The world of GTM is changing, fast. And I am trying to keep up by adopting the latest best practices, leveraging the new tools (namely, automation and Gen AI), and sharing what I’m learning along the way.
Let’s get into it...
How to automate signal-based selling
But first… what is “signal-based selling” again?
→ Signal-based selling is the modern approach to identifying the segment of your market that is most likely to take a sales meeting with you today.
The examples I’ll share today are focused on the prospecting use case (ie: pipeline generation).
But signal-based selling can apply to any part of the customer journey.
1. Signal Based Market (SBM)
We are at an inflection point.
We used to live in a market that was starved for data and information.
Now, we live in a market that is flooded with data and information.
There is too much data for a human to parse through manually. But, if you can effectively separate the signal from the noise at scale, you’ll be in the 1% of GTM teams.
The old way of generating pipeline:
Define your ICP (Companies) -
eg: size, stage, location, industry, technographics, etc.
Define your Key Buyer Personas (People)
eg: titles, seniority, department, etc.
Write messaging
Buy a list of your ICP and Key Buyer Personas
Load up a sequencing tool
Spray (and pray!)
Hit quota (+ go eat a steak dinner to celebrate)
I’m not diminishing this playbook.
In fact, the new playbook for pipeline generation requires you to know these foundational elements (especially steps one and two, above) and build upon them.
So, what’s the new playbook?
Identify your “Signal Based Market.”
Your SBM is the segment of your market that is most likely to take a sales meeting with you, today.
TAM changes maybe once a year.
Your SBM changes daily.
At the highest level, the most important question a rep (or GTM leader) should ask is:
“What is the specific reason why I’m reaching out to this particular company/person, today?”
Signal-based selling answers ^ this question.
It determines which company/person to reach out to.
And it also dictates what message to send them (the reason you’re reaching out).
2. Types of “signals”
Company vs. Person-level signals
You can look for signals at the company level and/or at the person level.
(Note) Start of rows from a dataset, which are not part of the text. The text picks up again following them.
(** * adTime storage layer: PostgresStorage over a relational store and a cache

    A shallow embedding of the [postgres] package (type [PostgresStorage] and
    its methods) together with the two services it talks to: the relational
    store behind [s.db] and the cache behind [s.redis].  Every method is a
    computation in a state monad over [World]; Go's [(value, error)] results
    are kept as pairs. *)

From Stdlib Require Import ZArith SpecFloat Ascii.
From stdpp Require Import base option list gmap strings pretty sorting.

Local Open Scope string_scope.
Local Open Scope list_scope.
Local Open Scope Z_scope.

(** ** Basic Go types *)

(** [float64]: IEEE-754 binary64 values, including both zeros, the infinities
    and NaN. *)
Definition float64 : Type := spec_float.

Definition f64_zero : float64 := S754_zero false.

(** Go's [x <= 0] on [float64]; false as soon as [x] is NaN. *)
Definition f64_le_zero (x : float64) : bool := SFleb x f64_zero.

(** Go's [x > 0] on [float64], i.e. [0 < x]. *)
Definition f64_gt_zero (x : float64) : bool := SFltb f64_zero x.

Definition f64_is_finite (x : float64) : bool :=
  match x with
  | S754_zero _ | S754_finite _ _ _ => true
  | S754_infinity _ | S754_nan => false
  end.

(** Binary64 addition, used by the [SUM(price)] aggregates. *)
Definition f64_add (x y : float64) : float64 := SFadd 53 1024 x y.

(** [time.Time] and [time.Duration], both in nanoseconds. *)
Definition Time : Type := Z.
Definition Duration : Type := Z.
If you have a company-level signal (eg: raised funding, just purchased a relevant technology, hiring a certain role, etc.) then you’ll have to go find the right people at that company. But, you know this company is more likely to take a sales meeting with you as a result of a signal.
If you identify a person-level signal, then that person is (usually, but not always) the person you’ll want to reach out to.
Example 1:
“I see you just did x thing in the product, let’s chat about how you can do y thing next.”
Example 2:
“I see you just got a new job, would it make sense to use our product again at your new company?”
In these examples, you can see that the signals determine which person to reach out to. But it also determined what message to send the person (referencing the signal).
Note: in some cases, you may not want to reference the signal. “Hey, I saw you were just on our website visiting our support doc on xyz” may come across as a bit…creepy. But, that signal would still determine what company/person to target.
Data Sources
Signals can be found in a bunch of different places (dozens+).
All of these sources are in one of two categories:
1st party (website, product usage, CRM, marketing automation, etc)
3rd party (LinkedIn, B2B databases, 10-Ks, intent tools, review sites, etc.)
Your goal is to identify the signal within the noise across all of your internal GTM systems and external data sources.
How to find signals relevant to your business
There is no one-size-fits-all approach. In fact, from what I’ve seen, the best signals for any one particular business are usually not relevant for another business.
I would recommend you “do things that don’t scale”…then scale them (with ai and automation).
Run lots of experiments and iterate based on the results. Have holdout groups. And ensure there is statistical significance.
3. Setting up automated signal-based selling plays
Start with your goal.
Deciding which play(s) to run, should be based on what you’re optimizing for within your go-to-market motion.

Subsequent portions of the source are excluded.